** Opening Exercise data block **
Lemma basicAI_Bet_Ok shuffled bi amount bi' :
  basicAI_Bet shuffled bi = Ok (amount, bi') ->
  bi' = counted shuffled bi /\
  (amount = 100 \/ amount = 5000 \/ amount = 100000) /\
  (shuffled = true -> amount = 100).
Proof.
  unfold basicAI_Bet. fold (counted shuffled bi). intros H.
  apply bind_Ok in H as (remaining & _ & H).
  apply bind_Ok in H as (trueScore & Hts & H).
  assert (Hshuf : shuffled = true -> trueScore = 0).
  { intros ->. unfold div64 in Hts. cbn [counted score] in Hts.
    destruct (Z.eqb_spec remaining 0); [discriminate|]. injection Hts as <-.
    rewrite Z.quot_0_l by assumption. reflexivity. }
  destruct (Z.geb_spec trueScore 14).
  { injection H as <- <-. split; [reflexivity|]. split; [auto|].
    intros Hs. specialize (Hshuf Hs). lia. }
  destruct (Z.geb_spec trueScore 8); injection H as <- <-.
  - split; [reflexivity|]. split; [auto|].
    intros Hs. specialize (Hshuf Hs). lia.
  - split; [reflexivity|]. split; auto.
Qed.

Lemma basicAI_placeBet_panics (w : World basicAI) shuffled msg :
  placeBet w shuffled = Panic msg -> msg = divide_by_zero.
Proof.
  unfold placeBet. cbn [Bet basicAI_AI]. intros H.
  destruct (basicAI_Bet shuffled (strat w)) as [[amount bi']| |] eqn:HB;
    cbn [bind] in H; [| |discriminate].
  - destruct (basicAI_Bet_Ok _ _ _ _ HB) as (_ & Hamount & _).
    destruct (Z.ltb_spec amount 100); [lia|discriminate].
  - injection H as <-. unfold basicAI_Bet, div64 in HB.
    repeat match type of HB with
           | context [if ?b then _ else _] => destruct b; cbn [bind] in HB
           end; congruence.
Qed.

Lemma basicAI_endRound_panics (w : World basicAI) msg :
  endRound w <> Panic msg.
Proof. unfold endRound. cbn [Results basicAI_AI bind]. discriminate. Qed.

Lemma basicAI_playRound_panics fuel shuffled (w : World basicAI) msg :
  playRound fuel shuffled w = Panic msg ->
  msg = index_out_of_range \/ msg = divide_by_zero.
Proof.
  unfold playRound. intros H.
  apply bind_Panic in H as [H|(w0 & _ & H)];
    [right; exact (basicAI_placeBet_panics _ _ _ H)|].
  left. apply bind_Panic in H as [H|(g1 & _ & H)].
  { pose proof (deal_cases (game w0)) as Hdeal.
    destruct (deck (game w0)) as [|c1 [|c2 [|c3 [|c4 rest]]]]; congruence. }
  destruct (Blackjack (dealer g1)); [destruct (basicAI_endRound_panics _ _ H)|].
  apply bind_Panic in H as [H|(w2 & _ & H)];
    [exact (basicAI_playerLoop_panics _ _ _ H)|].
  apply bind_Panic in H as [H|(w3 & _ & H)];
    [exact (dealerLoop_panics _ _ _ H)|].
  destruct (basicAI_endRound_panics _ _ H).
Qed.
** Closing Exercise data block **
• **Work instructions**: Report how many lines in the listing above contain the string "game", giving the number alone.

• **Solution**: 2